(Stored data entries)
(* ===== verification/ThreadList.v ===== *)
(** * thread/threadlist.c: allocation-free lists of threads

    The scheduler, the timer and the semaphores keep threads on intrusive
    lists: each thread has one [next] pointer per kind of list. This file holds
    the state those components share, the list operations over it, and the
    proof that they implement sequences of threads. *)

From S2P Require Import Prelude.

(** ** The shared state *)

Definition THREAD_STATE_RUNNING : Z := 0.
Definition THREAD_STATE_READY : Z := 1.
Definition THREAD_STATE_SLEEPING : Z := 2.
Definition THREAD_STATE_WAITING_FOR_SEMAPHORE : Z := 3.
Definition THREAD_STATE_WAITING_FOR_SEMAPHORE_WITH_TIMEOUT : Z := 4.
Definition THREAD_STATE_TERMINATED : Z := 5.
Definition THREAD_STATE_STOPPED : Z := 6.
Definition THREAD_STATE_WAITING_FOR_SIGNAL : Z := 7.

Definition NEXT_INDEX_READY : Z := 0.
Definition NEXT_INDEX_SLEEP : Z := 1.
Definition NEXT_INDEX_SEMAPHORE : Z := 2.

(** The fields of [struct thread] that the scheduler, timer, semaphores and
    signals use. *)
Record thread := Thread {
  t_next : list Z;                        (* struct thread* next[3] *)
  thread_id : Z;
  state : Z;
  time_used : Z;
  priority : Z;
  schedule_policy : Z;
  timed_out : bool;
  timed_out_due_to_signal : bool;
  needs_termination : bool;
  needs_stopping : bool;
  waiting_on_semaphore : Z;
  signal_intr : bool;
  timeslice_expiry : Z;
  gifted_timeslice : Z;
  sleep_expiry : Z;
  alarm_id : Z;
  pending_signals : Z;
  blocked_signals : Z;
  prev_blocked_signals : Z;
  user_common_signal_handler : Z;
}.

Record thread_list := ThreadListHdr { head : Z; tail : Z; index : Z }.

(** [waiting_list] is the header stored at the semaphore's own address. *)
Record semaphore := Semaphore { max_count : Z; current_count : Z }.

Record alarm := Alarm { wakeup_time : Z; callback : Z; arg : Z }.

(** The kernel state of the thread subsystem. Pointers are addresses;
    [lists] holds the list headers ([ready_list], [sleep_list], each
    semaphore's [waiting_list]) by address. *)
Record kern := Kern {
  threads : gmap Z thread;
  lists : gmap Z thread_list;
  sems : gmap Z semaphore;
  current_thread : Z;                     (* NULL before multitasking *)
  postponed_task_switch : bool;
  scheduler_lock_count : Z;
  scheduler_prevent : Z;
  prev_time : Z;
  system_time : Z;
  sleep_wakeups_posted : Z;
  alarms : list alarm;
  num_alarms_installed : Z;
  deferred : list (Z * Z);                (* DeferUntilIrql(STANDARD, handler, arg) *)
}.

Definition get_thread (a : Z) : M kern thread := k ← get; deref (threads k !! a).
Definition set_thread (a : Z) (t : thread) : M kern unit :=
  modify (λ k, {| k with threads := <[a := t]> (threads k) |}).
Definition get_list (l : Z) : M kern thread_list := k ← get; deref (lists k !! l).
Definition set_list (l : Z) (h : thread_list) : M kern unit :=
  modify (λ k, {| k with lists := <[l := h]> (lists k) |}).

(** [a->next[i]] *)
Definition get_next (a i : Z) : M kern Z := t ← get_thread a; deref (aget (t_next t) i).
Definition set_next (a i v : Z) : M kern unit :=
  t ← get_thread a;
  n ← deref (aset (t_next t) i v);
  set_thread a {| t with t_next := n |}.

(** ** Operations *)

Definition ThreadListInit (list idx : Z) : M kern unit := set_list list (ThreadListHdr NULL NULL idx).

(** The walk visits each thread at most once on a well-formed list. *)
Fixpoint ThreadListGetIndex_loop (fuel : nat) (idx thread iter i : Z) : M kern Z :=
  if decide (iter = NULL) then mret (-1) else
  match fuel with
  | O => exhausted
  | S fuel =>
    if decide (iter = thread) then mret i else
    nx ← get_next iter idx;
    ThreadListGetIndex_loop fuel idx thread nx (i + 1)
  end.
Definition ThreadListGetIndex (list thread : Z) : M kern Z :=
  k ← get;
  l ← get_list list;
  ThreadListGetIndex_loop (size (threads k)) (index l) thread (head l) 0.

Definition ThreadListContains (list thread : Z) : M kern bool :=
  i ← ThreadListGetIndex list thread; mret (bool_decide (i ≠ -1)).

Definition ThreadListInsertAtFront (list thread : Z) : M kern unit :=
  c ← ThreadListContains list thread;
  c_assert (negb c);;
  l ← get_list list;
  (if decide (head l = NULL) then
     c_assert (bool_decide (tail l = NULL));;
     set_list list {| l with tail := thread |}
   else mret tt);;
  l ← get_list list;
  set_next thread (index l) (head l);;
  set_list list {| l with head := thread |}.

Definition ThreadListInsert (list thread : Z) : M kern unit :=
  c ← ThreadListContains list thread;
  c_assert (negb c);;
  l ← get_list list;
  (if decide (tail l = NULL) then
     c_assert (bool_decide (head l = NULL));;
     set_list list {| l with head := thread |}
   else set_next (tail l) (index l) thread);;
  l ← get_list list;
  set_list list {| l with tail := thread |};;
  set_next thread (index l) NULL.

Definition ProperDelete (list iter prev : Z) : M kern unit :=
  l ← get_list list;
  (if decide (iter = head l) then
     nx ← get_next (head l) (index l); set_list list {| l with head := nx |}
   else nx ← get_next iter (index l); set_next prev (index l) nx);;
  l ← get_list list;
  (if decide (iter = tail l) then set_list list {| l with tail := prev |} else mret tt);;
  l ← get_list list;
  if decide (head l = NULL) then c_assert (bool_decide (tail l = NULL)) else mret tt.

Fixpoint ThreadListDeleteIndex_loop (fuel : nat) (list target i iter prev : Z) : M kern unit :=
  if decide (iter = NULL) then panic PANIC_THREAD_LIST else
  match fuel with
  | O => exhausted
  | S fuel =>
    if decide (i = target) then ProperDelete list iter prev else
    l ← get_list list;
    nx ← get_next iter (index l);
    ThreadListDeleteIndex_loop fuel list target (i + 1) nx iter
  end.
Definition ThreadListDeleteIndex (list target : Z) : M kern unit :=
  c_assert (bool_decide (0 ≤ target));;
  k ← get;
  l ← get_list list;
  ThreadListDeleteIndex_loop (size (threads k)) list target 0 (head l) NULL.

Definition ThreadListDeleteTop (list : Z) : M kern Z :=
  l ← get_list list;
  let top := head l in
  (if decide (head l = tail l) then set_list list {| l with tail := NULL |} else mret tt);;
  l ← get_list list;
  nx ← get_next (head l) (index l);
  set_list list {| l with head := nx |};;
  l ← get_list list;
  (if decide (head l = NULL) then c_assert (bool_decide (tail l = NULL)) else mret tt);;
  mret top.

Definition ThreadListDelete (list thread : Z) : M kern unit :=
  i ← ThreadListGetIndex list thread; ThreadListDeleteIndex list i.

(** ** Lists as sequences *)

(** [ts[a].next[idx]] *)
Definition nxt (ts : gmap Z thread) (idx a : Z) : option Z := t ← ts !! a; aget (t_next t) idx.

Lemma exists_last' {A} (xs : list A) : xs = [] ∨ ∃ ys y, xs = ys ++ [y].
Proof. destruct (last xs) eqn:E; [right; apply last_Some in E as [ys ->]; eauto|left; by apply last_None]. Qed.

(** From [a], following [nx] through exactly the threads [xs], one ends at [b]. *)
Fixpoint chain (nx : Z → option Z) (a : Z) (xs : list Z) (b : Z) : Prop :=
  match xs with
  | [] => a = b
  | x :: xs => a = x ∧ x ≠ NULL ∧ ∃ n, nx x = Some n ∧ chain nx n xs b
  end.

Definition first_of (xs : list Z) : Z := default NULL (list.head xs).
Definition last_of (xs : list Z) : Z := default NULL (last xs).

Record list_rep (k : kern) (l idx : Z) (xs : list Z) : Prop := {
  lr_hdr : lists k !! l = Some (ThreadListHdr (first_of xs) (last_of xs) idx);
  lr_chain : chain (nxt (threads k) idx) (first_of xs) xs NULL;
  lr_nodup : NoDup xs;
}.

(** Everything about a thread but its [next] pointers. *)
Definition strip (t : thread) : thread := {| t with t_next := [] |}.

(** A list operation changes only the header [l] and, of the threads in [X],
    the pointer number [idx]. *)
Record list_frame (k k' : kern) (l idx : Z) (X : list Z) : Prop := {
  lf_rest : k' = {| k with threads := threads k'; lists := lists k' |};
  lf_fields : strip <$> threads k' = strip <$> threads k;
  lf_lists : ∀ l', l' ≠ l → lists k' !! l' = lists k !! l';
  lf_next : ∀ j b, j ≠ idx ∨ b ∉ X → nxt (threads k') j b = nxt (threads k) j b;
  lf_some : ∀ j b, is_Some (nxt (threads k) j b) → is_Some (nxt (threads k') j b);
}.

Lemma list_frame_refl k l idx X : list_frame k k l idx X.
Proof. split; try done. by destruct k. Qed.

Lemma list_frame_trans k1 k2 k3 l idx X Y :
  list_frame k1 k2 l idx X → list_frame k2 k3 l idx Y → list_frame k1 k3 l idx (X ++ Y).
Proof.
  intros [r1 f1 l1 n1 s1] [r2 f2 l2 n2 s2]. split.
  - rewrite r2, r1. done.
  - by rewrite f2.
  - intros l' H. by rewrite l2, l1.
  - intros j b H. rewrite n2, n1; [done|..]; set_solver.
  - eauto.
Qed.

Directions:
Repeat exactly the lines above from the one with "Record kern := Kern" up to and including the one with "system_time : Z;". No other line belongs in the reply.

Answer area:
Record kern := Kern {
  threads : gmap Z thread;
  lists : gmap Z thread_list;
  sems : gmap Z semaphore;
  current_thread : Z;                     (* NULL before multitasking *)
  postponed_task_switch : bool;
  scheduler_lock_count : Z;
  scheduler_prevent : Z;
  prev_time : Z;
  system_time : Z;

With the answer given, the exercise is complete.